ジュロイモーとは、遠い昔にヴェコを奴隷として買った男だったから。

ワズキャンによると、ジュロイモーを造り上げたのは村自身、つまりイルミューイでした。

落ち込み、悩み続けるヴェコを見たイルミューイがヴェコの記憶を探り、造り上げたものだったのです。

ジュロイモーはそのため、「精算」によるダメージを受けることがありません。

むしろ「精算」の泥たちと一体化し、より大きな身体と変化してレグに襲い掛かります。

レグはファプタの身体の一部を守りながら、ジュロイモーの攻撃を避けます。

しかしジュロイモーはファプタの一部を手にするのに必死となり、リコ達すら巻き込んで戦おうとしていました。

レグはこの危機的状況を打開するために、ついに「火葬砲」を使います。

倒れるジュロイモー。

レグは素早くリコの場所に向かい、自分が昏倒する間リコを守ってほしいとムーギィ達にお願いします。

「火葬砲」の威力はすさまじく、村の入り口の壁が全て吹き飛んでしまいました。

そしてついに、ファプタはレグの開けた穴から村に入ってきたのです。

一方、そのころナナチはようやくベラフのもとで目覚めました。

ナナチは長い夢を見ており、何故かヴェコとイルミューイの記憶や、ガンジャ隊を覚えていることに驚きます。

実はベラフはナナチにケムリを吸わせ、「成れ果て村」の記憶を引き継いでもらっていたのです。

ベラフはファプタがやって来たことを知り、ナナチをここから脱出させようとします。

ナナチはベラフに礼を言い、ミーティを連れて外へ向かおうとしました。

しかし、ベラフはそれをいったん止めます。

ミーティはベラフの結界から出れば、消失してしまうのです。

村によって複製された生き物のミーティは、村の外に出ることは出来ません。

同じようにまたミーティは消えてしまう、とベラフはナナチに忠告します。

ナナチは留まるか、外に行くかを迷いました。

ですが、ミーティの願いが「アビスの底へ還ること」であることを思い出し、ミーティを失っても前に進むことを決意します。

ナナチの手の中、ミーティはゆっくりと消失していくのでした。

レグは「火葬砲」のあとの昏睡から目覚めます。

そばにはリコ達がおり、ファプタの干渉器であるガブールンがこれまで守っていてくれたと教えられました。

ファプタはすでに村人たちを殺し尽くしており、全員の命を奪うことにためらいがありません。

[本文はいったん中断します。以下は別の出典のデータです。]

(* ===== verification/AppArmorEnforcerProps.v ===== *)
(** The AppArmor enforcer: the files that an update leaves, and profiles that are not
    KubeArmor's. *)
From Stdlib Require Import Ascii String.
From S2P Require Import Prelude GoStrings GoPath Types Common AppArmor RuntimeEnforcer SELinux AppArmorEnforcer.

Open Scope string_scope.
Open Scope list_scope.

(** ** Names of profiles *)

(** Plain file names other than those of the host's profile *)
Definition valid_name (p : string) : bool :=
  plain p && negb (bad_profile_name p) && negb (Contains p "kubearmor.host").

Lemma Clean_profile p : plain p = true → Clean (aa_dir +:+ p) = aa_dir +:+ p.
Proof.
  intros Hp. assert (Hs : split slash (aa_dir +:+ p) = [""; "etc"; "apparmor.d"; p]%string).
  { change (aa_dir +:+ p) with ("" +:+ String slash ("etc" +:+ String slash
      ("apparmor.d" +:+ String slash p)))%string.
    rewrite !split_app_sep, (split_no_sep slash p) by by apply plain_no_slash. done. }
  unfold Clean. rewrite Hs. change (HasPrefix (aa_dir +:+ p) "/") with true.
  change (foldl (clean_step true) [] [""; "etc"; "apparmor.d"; p]%string)
    with (foldl (clean_step true) ["apparmor.d"; "etc"]%string [p]).
  rewrite clean_plain by by repeat constructor. done.
Qed.

Lemma profile_file_plain p : plain p = true → profile_file p = (aa_dir +:+ p)%string.
Proof.
  unfold plain, profile_file. rewrite negb_true_iff, !orb_false_iff.
  intros [[[H1 H2] _] _]. by rewrite H1, H2.
Qed.

Lemma profile_path_inj p q : (aa_dir +:+ p = aa_dir +:+ q)%string → p = q.
Proof. by intros [= H]. Qed.

Section updates.
Context `{R : GoRange} {W : Type} `{AH : !AppArmorHost W}.
Context (K8sEnv : bool) (Execute : Profile → option string) (FindAllString : string → list string).
Implicit Types (ae : AppArmorEnforcer W) (w : W) (p f : string).

Definition same_files w w' : Prop :=
  ∀ f, aa_ReadFile f w' = aa_ReadFile f w ∧ aa_NotExist f w' = aa_NotExist f w.
Definition other_files f w w' : Prop :=
  ∀ g, g ≠ f → aa_ReadFile g w' = aa_ReadFile g w ∧ aa_NotExist g w' = aa_NotExist g w.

レグはそんなファプタを止めるため、彼女と戦う決意をします。

ファプタの凄まじい力にレグは手を焼きますが、レグには作戦があったのです。

ファプタはレグに襲い掛かりながらも、レグとの思い出を語り始めます。

最初の出会い、そしてゴーグルをレグからもらったこと、ファプタとの約束、戻ってきたら一緒に旅をすること。

ファプタがいくらレグに話しても、レグに思い出せるのはファプタの笑顔だけです。

そしてついに、レグは作戦を使いました。

リコにプルシュカの笛を使わせたのです。

パワーアップしていくレグを見ながらも、「石の音の人」に反応するファプタ。

村に入る前にリコのプルシュカを奪い、加工を施すように言ったのはファプタだったのです。

ファプタは「石の音の人は、言い出せずにいた」とレグに伝えます。

プルシュカの本当の能力を発揮させるためには、加工が必要だったのです。

いたずら書きをしたメモも、けもの除けのために奪ったナナチとリコのおさげも、全てファプタの仕業でした。

レグが6層に辿り着けばすぐに思い出すはずと考えていたファプタは、レグが全て忘れてしまったことを嘆きます。

そんなファプタに涙するレグ。「どうすれば君を止められる?」レグはファプタに問いかけながらも、ついにファプタをその手に捕らえました。

ところが、ファプタはそんなレグの優しさに感謝しながらも、両手でレグの首を締めあげたのでした。「だが、おろかそす」。

果たしてレグは、再起できるのでしょうか。ファプタは村を滅ぼしてしまうのか、という疑問を残し9巻は終わりを迎えます。

〜ネタバレここまで〜

今回も「メイドインアビス」特有の切なさを残したストーリーでした。

ナナチとミーティは再会を繰り返しながらも、必ず別れの憂き目にあってしまうのがつらいところです。

ベラフが実は記憶を保っていたことも、驚きでした。

そしてファプタの圧倒的な強さ!

しかも村人たちにとっては、最高の価値であるため恐ろしいと思いながらも近づいてしまう魅力の持ち主という設定がここで効果をよく出しています。

すでに何名かのモブの「成れ果て」がファプタに殺害されてしまい、心が痛みました。